Montaje en el que la realidad no es más que el punto de partida para trascender a un plano paralelo. La esencia de su trama no está en un argumento y unos personajes definidos, sino en su libre devenir. Un sortilegio en el que se le da la vuelta a los mitos y a la cultura popular, se expían obsesiones y pecados, y se desata la imaginación para deleite de intérpretes y espectadores.

Kurt Cobain y Courtney Love se conocieron, se casaron y tuvieron una hija. Fueron felices e infelices hasta que él se suicidó. Un punto de inflexión en la vida de su esposa en el que Marie Delgado se sumerge, igual que la Alicia de Lewis Carroll atravesaba el espejo, para adentrarse en un mundo que se articula y manifiesta de maneras que, desde este lado, podríamos catalogar como surrealistas, dadaístas, anárquicas y absurdas. La descomposición de Courtney es así, pero también es su reverso. Su libertad y fluidez están cargadas de símbolos, de recursos escénicos, textuales y musicales que nos definen y representan.
De ahí que salte de una supuesta estancia en Seattle a lo que podría ser la descontextualización de una escena felliniana, la recreación de un instante de Berlanga o un cruce antojado entre Viernes 13 y Buñuel. Exceso, histrionismo e hipérboles continuas propias de la cultura pop, como deja claro la tela inspirada en Warhol y Basquiat que preside la escenografía diseñada por José W Paredes. Sin vergüenza ni recato, hablando español, chapurreando italiano y atreviéndose con el inglés como si fueran un spin-off de la coralidad de cualquier película de John Waters protagonizada por Divine. Y sin olvidar el costumbrismo y el humor patrio, ese que está a mitad de camino entre la antropología y la cultura popular.
Una miscelánea que Luis Carlos Agudo, Rubyalex Cortex y la propia Marie llevan a la acción con un desparpajo sin límites, propio de quienes son más animales escénicos que comediantes, de quienes se entregan a su cometido, transformándose, versionándose y dosificándose cuanto haga falta para gloria del texto y disfrute del patio de butacas. Sus cambios de registro son tan explosivos como los de su vestuario y caracterización, y su descaro tanto como el buen gusto de la selección musical. Temas que bailan y versionan en vivo y en directo, aunque mejor si lo hicieran de forma más breve, en el que es el único pero que se me ocurre a la dirección de esta descomposición.

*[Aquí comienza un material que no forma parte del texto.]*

(* ===== verification/OpenBus.v ===== *)
(** The second processor slot (openbus.c, openbus.h): the card in it, the services
    it has of the host, and what the host does with it; and the test card
    (openbus_stub.c, openbus_stub.h). *)

From S2P Require Export Word.

Inductive openbus_size := OPENBUS_SIZE_8 | OPENBUS_SIZE_16 | OPENBUS_SIZE_32.
Definition size_bytes (size : openbus_size) : Z :=
  match size with OPENBUS_SIZE_8 => 1 | OPENBUS_SIZE_16 => 2 | OPENBUS_SIZE_32 => 4 end.
Definition OPENBUS_REG_BASE : Z := 0x03600000.
Definition OPENBUS_REG_SIZE : Z := 0x00200000.
Definition OPENBUS_REG_END : Z := OPENBUS_REG_BASE + OPENBUS_REG_SIZE.

(** [openbus_host_ops]: what the host provides; any of the pointers may be NULL. *)
Class OpenBusHost (H : Type) := {
  oh_read32 : option (Z → M H Z);
  oh_write32 : option (Z → Z → M H unit);
  oh_set_irq : option (Z → M H unit);
  oh_set_fiq : option (Z → M H unit)
}.

(** [openbus_master]: the functions of a card, on whatever state they reach. The
    run answers [None] when its loops have not ended. *)
Record openbus_master (S : Type) := mkMaster {
  om_has_name : bool;
  om_reg_read : option (Z → openbus_size → M S Z);
  om_reg_write : option (Z → openbus_size → Z → M S unit);
  om_run : option (Z → M S (option Z));
  om_reset : option (M S unit);
  om_close : option (M S unit)
}.
Arguments mkMaster {S}.
Arguments om_has_name {S}.
Arguments om_reg_read {S}.
Arguments om_reg_write {S}.
Arguments om_run {S}.
Arguments om_reset {S}.
Arguments om_close {S}.

(** The slot. [ob_master] is which of the cards there are is in it; [bus.fitted]
    is whether one is. *)
Record openbus (K : Type) := mkOpenBus {
  ob_started : bool;
  ob_master : option K;
  ob_irq_asserted : Z;
  ob_fiq_asserted : Z
}.
Arguments mkOpenBus {K}.
Arguments ob_started {K}.
Arguments ob_master {K}.
Arguments ob_irq_asserted {K}.
Arguments ob_fiq_asserted {K}.
Definition ob_set_master {K} (v : option K) (b : openbus K) : openbus K := mkOpenBus (ob_started b) v (ob_irq_asserted b) (ob_fiq_asserted b).
Definition ob_set_irq {K} v (b : openbus K) : openbus K := mkOpenBus (ob_started b) (ob_master b) v (ob_fiq_asserted b).
Definition ob_set_fiq {K} v (b : openbus K) : openbus K := mkOpenBus (ob_started b) (ob_master b) (ob_irq_asserted b) v.
Definition ob_fitted {K} (b : openbus K) : bool := match ob_master b with Some _ => true | None => false end.

(** * Services to the card *)

Section services.
Context {K H : Type} `{!OpenBusHost H}.
Local Abbreviation SLOT := (M (openbus K * H)).

Definition on_host {A} (m : M H A) : SLOT A := zoom snd (λ h s, (fst s, h)) m.
Definition slot_get {A} (f : openbus K → A) : SLOT A := gets (λ s, f (fst s)).
Definition slot_set (f : openbus K → openbus K) : SLOT unit := modify (λ s, (f (fst s), snd s)).

Definition openbus_master_read32 (phys_addr : Z) : SLOT Z :=
  started ← slot_get ob_started;
  match oh_read32 with
  | Some read32 => if (started : bool) then on_host (read32 phys_addr) else mret 0xffffffff
  | None => mret 0xffffffff
  end.
Definition openbus_master_write32 (phys_addr val : Z) : SLOT unit :=
  started ← slot_get ob_started;
  match oh_write32 with
  | Some write32 => when started (on_host (write32 phys_addr val))
  | None => mret tt
  end.

Definition openbus_master_set_irq (state : Z) : SLOT unit :=
  let state := if nz state then 1 else 0 in
  asserted ← slot_get ob_irq_asserted;
  if state =? asserted then mret tt else
  slot_set (ob_set_irq state);;
  started ← slot_get ob_started;
  match oh_set_irq with Some set_irq => when started (on_host (set_irq state)) | None => mret tt end.
Definition openbus_master_set_fiq (state : Z) : SLOT unit :=
  let state := if nz state then 1 else 0 in
  asserted ← slot_get ob_fiq_asserted;
  if state =? asserted then mret tt else
  slot_set (ob_set_fiq state);;
  started ← slot_get ob_started;
  match oh_set_fiq with Some set_fiq => when started (on_host (set_fiq state)) | None => mret tt end.
End services.

(** * What the host does with the slot *)

(** Where a state keeps the slot and its host. *)
Class HasSlot (K H S : Type) := { slot_of : S → openbus K * H; with_slot : openbus K * H → S → S }.

Section slot.
Context {K H S : Type} `{!OpenBusHost H, !HasSlot K H S}.
Context (master_of : K → openbus_master S).

Definition in_slot {A} (m : M (openbus K * H) A) : M S A := zoom slot_of with_slot m.
Definition fitted_master : M S (option (openbus_master S)) := gets (λ s, master_of <$> ob_master (fst (slot_of s))).

(** [has_ops]: whether [ops] is NULL *)
Definition openbus_init (has_ops : bool) : M S unit := in_slot (slot_set (λ _, mkOpenBus has_ops None 0 0)).

Definition openbus_remove : M S unit :=
  m ← fitted_master;
  match m with
  | None => mret tt
  | Some m =>
      in_slot (openbus_master_set_irq 0);; in_slot (openbus_master_set_fiq 0);;
      match om_close m with Some close => close | None => mret tt end;;
      in_slot (slot_set (ob_set_master None))
  end.
Definition openbus_close : M S unit :=
  openbus_remove;; in_slot (slot_set (λ _, mkOpenBus false None 0 0)).

Definition openbus_fit (master : option K) : M S Z :=
  started ← in_slot (slot_get ob_started);
  fitted ← in_slot (slot_get ob_fitted);
  match master with
  | Some k =>
      if negb started || negb (om_has_name (master_of k)) then mret (-1) else
      if (fitted : bool) then mret (-1) else
      in_slot (slot_set (ob_set_master (Some k)));; mret 0
  | None => mret (-1)
  end.

Definition openbus_present : M S bool := in_slot (slot_get ob_fitted).

Definition openbus_reset : M S unit :=
  in_slot (openbus_master_set_irq 0);; in_slot (openbus_master_set_fiq 0);;
  m ← fitted_master;
  match m with
  | Some m => match om_reset m with Some reset => reset | None => mret tt end
  | None => mret tt
  end.

Definition addr_in_window (addr : Z) : bool := (OPENBUS_REG_BASE <=? addr) && (addr <? OPENBUS_REG_END).

Definition openbus_reg_read (addr : Z) (size : openbus_size) : M S Z :=
  m ← fitted_master;
  match (m ≫= om_reg_read : option _) with
  | Some reg_read => if addr_in_window addr then reg_read (sub32 addr OPENBUS_REG_BASE) size else mret 0xffffffff
  | None => mret 0xffffffff
  end.
Definition openbus_reg_write (addr : Z) (size : openbus_size) (val : Z) : M S unit :=
  m ← fitted_master;
  match (m ≫= om_reg_write : option _) with
  | Some reg_write => when (addr_in_window addr) (reg_write (sub32 addr OPENBUS_REG_BASE) size val)
  | None => mret tt
  end.

Definition openbus_run (cycles : Z) : M S (option Z) :=
  m ← fitted_master;
  match (m ≫= om_run : option _) with
  | Some run =>
      if cycles <=? 0 then mret (Some 0) else
      used ← run cycles;
      mret ((λ used, if used <? 0 then 0 else if cycles <? used then cycles else used) <$> used)
  | None => mret (Some 0)
  end.
End slot.

(** * The test card *)

Definition OPENBUS_STUB_ID : Z := 0x4f425354.
Definition OPENBUS_STUB_CTRL_IRQ : Z := 1.
Definition OPENBUS_STUB_CTRL_FIQ : Z := 2.
Definition OPENBUS_STUB_CTRL_COPY : Z := 4.
Definition OPENBUS_STUB_CTRL_RESET : Z := 8.
Definition OPENBUS_STUB_STATUS_BUSY : Z := 1.
Definition OPENBUS_STUB_STATUS_IRQ : Z := 2.
Definition OPENBUS_STUB_STATUS_FIQ : Z := 4.
Definition OPENBUS_STUB_STATUS_DONE : Z := 8.
Definition OPENBUS_STUB_WORDS_PER_CYCLE : Z := 1.

Record stub_state := mkStub {
  st_ctrl : Z;
  st_src : Z;
  st_dst : Z;
  st_len : Z;
  st_scratch : Z;
  st_runs : Z;
  st_copied : Z;
  st_busy : Z;
  st_done : Z
}.
Definition st_set_ctrl v (s : stub_state) : stub_state := mkStub v (st_src s) (st_dst s) (st_len s)
    (st_scratch s) (st_runs s) (st_copied s) (st_busy s) (st_done s).
Definition st_set_src v (s : stub_state) : stub_state := mkStub (st_ctrl s) v (st_dst s) (st_len s)
    (st_scratch s) (st_runs s) (st_copied s) (st_busy s) (st_done s).
Definition st_set_dst v (s : stub_state) : stub_state := mkStub (st_ctrl s) (st_src s) v (st_len s)
    (st_scratch s) (st_runs s) (st_copied s) (st_busy s) (st_done s).
Definition st_set_len v (s : stub_state) : stub_state := mkStub (st_ctrl s) (st_src s) (st_dst s) v
    (st_scratch s) (st_runs s) (st_copied s) (st_busy s) (st_done s).
Definition st_set_scratch v (s : stub_state) : stub_state := mkStub (st_ctrl s) (st_src s) (st_dst s) (st_len
    s) v (st_runs s) (st_copied s) (st_busy s) (st_done s).
Definition st_set_runs v (s : stub_state) : stub_state := mkStub (st_ctrl s) (st_src s) (st_dst s) (st_len s)
    (st_scratch s) v (st_copied s) (st_busy s) (st_done s).
Definition st_set_copied v (s : stub_state) : stub_state := mkStub (st_ctrl s) (st_src s) (st_dst s) (st_len
    s) (st_scratch s) (st_runs s) v (st_busy s) (st_done s).
Definition st_set_busy v (s : stub_state) : stub_state := mkStub (st_ctrl s) (st_src s) (st_dst s) (st_len s)
    (st_scratch s) (st_runs s) (st_copied s) v (st_done s).
Definition st_set_done v (s : stub_state) : stub_state := mkStub (st_ctrl s) (st_src s) (st_dst s) (st_len s)
    (st_scratch s) (st_runs s) (st_copied s) (st_busy s) v.
Definition stub_zero : stub_state := mkStub 0 0 0 0 0 0 0 0 0.

Section stub.
Context {K H : Type} `{!OpenBusHost H}.
Local Abbreviation STUB := (M (stub_state * (openbus K * H))).
Definition st_get {A} (f : stub_state → A) : STUB A := gets (λ s, f (fst s)).
Definition st_mod (f : stub_state → stub_state) : STUB unit := modify (λ s, (f (fst s), snd s)).
Definition st_slot {A} (m : M (openbus K * H) A) : STUB A := zoom snd (λ b s, (fst s, b)) m.

Definition stub_reset : STUB unit := st_mod (λ _, stub_zero).

Definition stub_reg_read (offset : Z) (size : openbus_size) : STUB Z :=
  s ← st_get id;
  mret (switch (offset .&~ 3)
    [([0x00], OPENBUS_STUB_ID);
     ([0x04], st_ctrl s);
     ([0x08],
       (if nz (st_busy s) then OPENBUS_STUB_STATUS_BUSY else 0) .|
       (if nz (st_ctrl s .& OPENBUS_STUB_CTRL_IRQ) then OPENBUS_STUB_STATUS_IRQ else 0) .|
       (if nz (st_ctrl s .& OPENBUS_STUB_CTRL_FIQ) then OPENBUS_STUB_STATUS_FIQ else 0) .|
       (if nz (st_done s) then OPENBUS_STUB_STATUS_DONE else 0));
     ([0x0c], st_src s); ([0x10], st_dst s); ([0x14], st_len s); ([0x18], st_scratch s);
     ([0x1c], st_runs s); ([0x20], st_copied s)] 0xffffffff).

Definition stub_reg_write (offset : Z) (size : openbus_size) (val : Z) : STUB unit :=
  switch (offset .&~ 3)
    [([0x04],
       if nz (val .& OPENBUS_STUB_CTRL_RESET) then
         st_slot (openbus_master_set_irq 0);; st_slot (openbus_master_set_fiq 0);; stub_reset
       else
         st_mod (st_set_ctrl (val .& (OPENBUS_STUB_CTRL_IRQ .| OPENBUS_STUB_CTRL_FIQ .| OPENBUS_STUB_CTRL_COPY)));;
         st_slot (openbus_master_set_irq (if nz (val .& OPENBUS_STUB_CTRL_IRQ) then 1 else 0));;
         st_slot (openbus_master_set_fiq (if nz (val .& OPENBUS_STUB_CTRL_FIQ) then 1 else 0));;
         s ← st_get id;
         when (nz (val .& OPENBUS_STUB_CTRL_COPY) && (0 <? st_len s))
           (st_mod (λ s, st_set_copied 0 (st_set_done 0 (st_set_busy 1 s)))));
     ([0x0c], st_mod (st_set_src val));
     ([0x10], st_mod (st_set_dst val));
     ([0x14], st_mod (st_set_len val));
     ([0x18], st_mod (st_set_scratch val))] (mret tt).

(** One word of the copy. *)
Definition stub_move : STUB unit :=
  s ← st_get id;
  word ← st_slot (openbus_master_read32 (st_src s));
  st_slot (openbus_master_write32 (st_dst s) word);;
  st_mod (λ s, st_set_copied (add32 (st_copied s) 1) (st_set_len (sub32 (st_len s) 1)
    (st_set_dst (add32 (st_dst s) 4) (st_set_src (add32 (st_src s) 4) s)))).
(** [while (words-- > 0 && stub.len > 0)] *)
Fixpoint stub_words (words : nat) : STUB unit :=
  match words with
  | O => mret tt
  | S words' => len ← st_get st_len; when (0 <? len) (stub_move;; stub_words words')
  end.
(** [while (budget > 0 && stub.len > 0)], with the budget left. *)
Fixpoint stub_loop (budget : nat) (used : Z) : STUB Z :=
  match budget with
  | O => mret used
  | S budget' =>
      len ← st_get st_len;
      if 0 <? len then stub_words (Z.to_nat OPENBUS_STUB_WORDS_PER_CYCLE);; stub_loop budget' (used + 1) else mret used
  end.

Definition stub_run (cycles : Z) : STUB (option Z) :=
  st_mod (λ s, st_set_runs (add32 (st_runs s) 1) s);;
  busy ← st_get st_busy;
  if negb (nz busy) || (cycles <=? 0) then mret (Some 0) else
  used ← stub_loop (Z.to_nat cycles) 0;
  len ← st_get st_len;
  when (len =? 0) (st_mod (λ s, st_set_ctrl (st_ctrl s .&~ OPENBUS_STUB_CTRL_COPY) (st_set_done 1 (st_set_busy 0 s))));;
  mret (Some used).

Definition stub_master : openbus_master (stub_state * (openbus K * H)) :=
  mkMaster true (Some stub_reg_read) (Some stub_reg_write) (Some stub_run) (Some stub_reset) None.
End stub.

(** [openbus_stub_fit], in a state that holds the card. *)
Section stub_fit.
Context {K H S : Type} `{!OpenBusHost H, !HasSlot K H S}.
Definition openbus_stub_fit (master_of : K → openbus_master S) (stub : K) (set_stub : stub_state → S → S) : M S Z :=
  modify (set_stub stub_zero);; openbus_fit master_of (Some stub).
End stub_fit.
(* ===== verification/CoproCard.v ===== *)
(** The co-processor card (copro/openbus_coproc.c, copro/openbus_coproc.h): its
    registers, its apertures, its DMA and its slices of time, over any processor
    that fills in a row of the table of cores; and the row of the RV32IM. *)

From stdpp Require Import strings.
From S2P Require Export OpenBus CoproHook.
#[local] Open Scope Z_scope.

(** * Constants *)

Definition COPROC_RAM_RV32I : Z := 1024 * 1024.
Definition COPROC_RAM_6502 : Z := 64 * 1024.
Definition COPROC_RAM_Z80 : Z := 64 * 1024.
Definition COPROC_RAM_6809 : Z := 64 * 1024.
Definition COPROC_RAM_6800 : Z := 64 * 1024.
Definition COPROC_RAM_68000 : Z := 1024 * 1024.
Definition OPENBUS_COPROC_RAM_MIN : Z := 4 * 1024.
Definition OPENBUS_COPROC_RAM_MAX_8BIT : Z := 16 * 1024 * 1024.
Definition OPENBUS_COPROC_RAM_MAX_RV32I : Z := 64 * 1024 * 1024.
Definition OPENBUS_COPROC_RAM_MAX_68000 : Z := 16 * 1024 * 1024.
Definition OPENBUS_COPROC_CTL_SIZE : Z := 256 * 1024.

Definition OPENBUS_COPROC_ID : Z := 0x4f424350.
Definition OPENBUS_COPROC_CORE_RV32I_ID : Z := 0x52563332.
Definition OPENBUS_COPROC_CORE_6502_ID : Z := 0x36353032.
Definition OPENBUS_COPROC_CORE_Z80_ID : Z := 0x5a383020.
Definition OPENBUS_COPROC_CORE_65C02_ID : Z := 0x43303220.
Definition OPENBUS_COPROC_CORE_8080_ID : Z := 0x38303830.
Definition OPENBUS_COPROC_CORE_6809_ID : Z := 0x36383039.
Definition OPENBUS_COPROC_CORE_6800_ID : Z := 0x36383030.
Definition OPENBUS_COPROC_CORE_68000_ID : Z := 0x36386b30.

Definition CTRL_RUN : Z := 1.
Definition CTRL_STEP : Z := 2.
Definition CTRL_RESET : Z := 4.
Definition CTRL_IRQ_ON_HALT : Z := 8.
Definition STATUS_RUNNING : Z := 1.
Definition STATUS_HALTED : Z := 2.
Definition STATUS_FAULT : Z := 4.
Definition STATUS_IRQ : Z := 8.
Definition STATUS_DMA : Z := 0x10.
Definition STATUS_WAITING : Z := 0x20.
Definition DMA_START : Z := 1.
Definition DMA_TO_HOST : Z := 2.
Definition DMA_CONTROL : Z := 4.
Definition DMA_WORDS_PER_CYCLE : Z := 1.
Definition STOP_NONE : Z := 0.
Definition STOP_BUDGET : Z := 1.
Definition STOP_HALTED : Z := 2.
Definition STOP_FAULT : Z := 3.
Definition STOP_WAITING : Z := 4.
Definition STOP_STOPPED : Z := 5.
Definition IRQ_NMI : Z := 2.
(** C30: MAPOFF takes effect when it is written, not when the count is: moved to the
    top of the address space after the check, the table's words are looked for
    outside the control area by the next access. *)
Theorem map_moved_after_the_check_reads_outside {K H : Type} `{!OpenBusHost H, !PortArea rv32i_state}
  (s : rv32i_state) (c : coproc_state) (sl : openbus K * H) (addr : Z) (is_port : bool) :
  bus_ok (cp_bus c) → bus_has_ctl (cp_bus c) = true → 0 < bus_map_count (cp_bus c) → bus_answer_valid (cp_bus c) = 0 →
  bus_ctl_size (cp_bus c) < 0xfffffff0 →
  (coproc_reg_write 0x58 OPENBUS_SIZE_32 0xfffffff8;; on_bus (copro_bus_read addr is_port)) (s, (c, sl)) = None.
Proof.
  intros Hb Hc Hn Ha Hs. rewrite write_mapoff_at.
  set (b := bus_set_map 0xfffffff8 (bus_map_count (cp_bus c)) (cp_bus c)).
  rewrite (bind_eq _ _ _ tt (s, (cp_set_bus b c, sl))) by done. unfold on_bus, zoom. cbn [fst snd]. change (cp_bus (cp_set_bus b c)) with b.
  cut (copro_bus_read addr is_port b = None); [by intros ->|].
  unfold copro_bus_read. rewrite (bind_eq _ _ _ None b).
  2:{ unfold take_answer. rewrite (bind_eq _ _ _ b b) by done. change (bus_answer_valid b) with (bus_answer_valid (cp_bus c)). by rewrite Ha. }
  assert (ctl_word 0xfffffffc b = None) as Hword.
  { unfold ctl_word. rewrite (bind_eq _ _ _ b b) by done. change (bus_has_ctl b) with (bus_has_ctl (cp_bus c)). change (bus_ctl_size b) with (bus_ctl_size (cp_bus c)).
    rewrite Hc. replace (add32 0xfffffffc 4) with 0 by (by vm_compute). pose proof (bo_ctl_size _ Hb) as [H0 _].
    rewrite (proj2 (Z.ltb_ge _ _)) by exact H0. cbn [negb orb]. rewrite bind_run. unfold ctl_get at 1. change (bus_ctl b) with (bus_ctl (cp_bus c)).
    rewrite lookup_ge_None_2; [done|]. pose proof (bo_ctl_length _ Hb Hc). lia. }
  rewrite bind_run. unfold copro_bus_region. rewrite (bind_eq _ _ _ b b) by done. change (bus_has_ctl b) with (bus_has_ctl (cp_bus c)).
  change (bus_map_count b) with (bus_map_count (cp_bus c)). change (bus_map_off b) with 0xfffffff8.
  rewrite Hc, (proj2 (Z.eqb_neq _ _)) by lia. cbn [negb orb]. rewrite seqZ_cons by lia. cbn [region_loop]. cbv zeta.
  replace (add32 0xfffffff8 (mul32 0 ENTRY_SIZE)) with 0xfffffff8 by (by vm_compute).
  replace (add32 0xfffffff8 4) with 0xfffffffc by (by vm_compute). by rewrite bind_run, Hword.
Qed.
Definition spd_data : list Z :=
  [128; 8; 4; 12; 10; 1; 64; 0; 0; 1; 1; 0; 0; 8; 0; 0; 0xf; 2; 0x7f; 0x7f; 0x7f; 0x00; 0x3f; 0x10;
   0x10; 0x10; 0x10; 1; 1; 1; 1; 0x20] ++ replicate 96 0.

Section cmos.
Context {H : Type} `{!CmosHost H}.
Local Abbreviation CMOS := (M (Cmos * H)).

Definition cm_get {A} (f : Cmos → A) : CMOS A := gets (λ s, f (fst s)).
Definition cm_mod (f : Cmos → Cmos) : CMOS unit := modify (λ s, (f (fst s), snd s)).
Definition sd_get {A} (f : I2C_SerDes → A) : CMOS A := cm_get (λ c, f (cm_serdes c)).
Definition sd_mod (f : I2C_SerDes → I2C_SerDes) : CMOS unit := cm_mod (λ c, cm_set_serdes (f (cm_serdes c)) c).
Definition on_host {A} (m : M H A) : CMOS A := zoom snd (λ h s, (fst s, h)) m.
Definition pins (clock data : Z) : CMOS unit := cm_mod (λ c, cm_set_data data (cm_set_clock clock c)).

(** [cmosram[i]] *)
Definition ram_at (i : Z) : CMOS Z := λ s,
  match cm_ram (fst s) !! Z.to_nat i with Some v => Some (v, s) | None => None end.
Definition ram_set (i v : Z) : CMOS unit := λ s,
  if Z.of_nat (length (cm_ram (fst s))) <=? i then None
  else Some (tt, (cm_set_ram (<[Z.to_nat i := u8 v]> (cm_ram (fst s))) (fst s), snd s)).

(** * The contents *)

Definition cmos_logical_offset (location : Z) : Z :=
  let offset := location + 0x40 in
  if 255 <? offset then offset - 240 else offset.

(** The loop over the locations. *)
Fixpoint checksum_loop (l : list Z) (checksum : Z) : CMOS Z :=
  match l with
  | [] => mret checksum
  | i :: l' => v ← ram_at (cmos_logical_offset i); checksum_loop l' (add32 checksum v)
  end.
Definition cmos_update_checksum : CMOS unit :=
  checksum ← checksum_loop (seqZ 0 239) 0;
  ram_set 0x3f (add32 checksum 1 .& 0xff).

Definition cmos_sync_ide_drive_count : CMOS unit :=
  drives ← on_host host_ide_drives;
  let offset := cmos_logical_offset 135 in
  old ← ram_at offset;
  let new_val := u8 (old .& 0x3f .| Z.shiftl (drives .& 3) 6) in
  when (negb (new_val =? old)) (ram_set offset new_val;; cmos_update_checksum).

Término que no solo le da un título sugerente a esta propuesta de La Tarara, sino que revela también su intención primera y última, de manera cercana a como lo hizo con El niño adefesio en esta misma sala, en Nave 73, un año atrás. Courtney como medio y excusa con la que diseccionar, revelar y mostrar algunos de los múltiples comportamientos, respuestas y actitudes racionales y emocionales, lógicas e inexplicables con las que se manifiesta la conducta humana. Un sentido que articula la locura, velocidad y albedrío de lo que sucede sobre el escenario y que consigue crear una atmósfera que no responde a porqué, pero que sí ofrece un cómo y un para qué. Dándolo todo, sin límites ni cortapisas, y consiguiendo crear un universo cuyo funcionamiento no necesita de justificaciones ni de explicaciones para resultar creíble y habitable.
La descomposición de Courtney, en Nave 73 (Madrid).